The answer must consist of every line from the entries below that contains the word "Hfull".

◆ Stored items
********************

Lemma int_sample_single_inclusive_spec : forall t low high w,
  int_wf t -> in_int t low -> in_int t high -> low <= high ->
  exists v w', int_sample_single_inclusive t low high w = Done (Ok v) w' /\
               low <= v <= high.
Proof.
  intros t low high w Hwf Hl Hh Hle.
  pose proof (int_span t Hwf) as Hspan.
  pose proof (bits_le_sample t Hwf) as HWS.
  pose proof (pow_bits_pos t Hwf) as HH.
  pose proof (pow_bits_split t Hwf) as HW.
  unfold int_sample_single_inclusive; cbv zeta.
  replace (low <=? high) with true by (symmetry; apply Z.leb_le; exact Hle).
  cbn [negb]; rewrite (range_value t Hwf low high Hl Hh Hle).
  assert (Hd : high - low <= 2 ^ bits t - 1)
    by (unfold in_int in Hl, Hh; lia).
  destruct (Z.eq_dec (high - low + 1) (2 ^ bits t)) as [Hfull|Hpart].
  - rewrite Hfull, Z.mod_same by lia; cbn [Z.eqb].
    unfold random_int, bind, ret; cbv beta.
    destruct (next_words_spec (Z.to_nat (Z.max 1 (bits t / 32))) w)
      as (x & w' & Hrun & _).
    rewrite Hrun; exists (wrap t x), w'; split; [reflexivity|].
    pose proof (wrap_in_int t Hwf x); unfold in_int in *; lia.
  - rewrite Z.mod_small by lia.
    replace (high - low + 1 =? 0) with false by (symmetry; apply Z.eqb_neq; lia).
    unfold random_sample_ty, bind, ret; cbv beta.
    destruct (next_words_spec (Z.to_nat (sample_bits t / 32)) w)
      as (x & w1 & Hrun & Hx).
    rewrite (sample_words t Hwf) in Hx; rewrite Hrun.
    set (S := 2 ^ sample_bits t) in *; set (r := high - low + 1) in *.
    assert (Hr : 0 < r <= S) by lia.
    destruct ((S - r) mod S <? x * r mod S).
    + destruct (next_words_spec (Z.to_nat (sample_bits t / 32)) w1)
        as (y & w2 & Hrun2 & Hy).
      rewrite (sample_words t Hwf) in Hy; rewrite Hrun2.
      pose proof (canon_bound S r x y Hr Hx Hy) as Hc.
      eexists; exists w2; split; [reflexivity|].
      rewrite wrap_add, wrap_id by (exact Hwf || (unfold in_int in *; lia)).
      lia.
    + assert (Hq : 0 <= x * r / S <= r - 1).
      { split; [apply Z.div_pos; nia|].
        assert (x * r / S < r) by (apply Z.div_lt_upper_bound; nia); lia. }
      eexists; exists w1; split; [reflexivity|].
      rewrite wrap_add, wrap_id by (exact Hwf || (unfold in_int in *; lia)).
      lia.
Qed.

Lemma generate_range_nonempty : forall T (U : SampleUniform T) r w,
  is_empty U r = false ->
  generate_range U r w =
    match range_sample_single U r w with
    | Done (Ok v) w' => Done v w'
    | Done (Err _) w' => Panic unwrap_failed w'
    | Panic msg w' => Panic msg w'
    | OutOfFuel => OutOfFuel
    end.
Proof.
  intros T U r w H; unfold generate_range, random_range, bind; rewrite H.
  cbn [negb]; destruct (range_sample_single U r w) as [[v|e] w'| |];
    reflexivity.
Qed.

********************

◆ Answer section
  destruct (Z.eq_dec (high - low + 1) (2 ^ bits t)) as [Hfull|Hpart].
  - rewrite Hfull, Z.mod_same by lia; cbn [Z.eqb].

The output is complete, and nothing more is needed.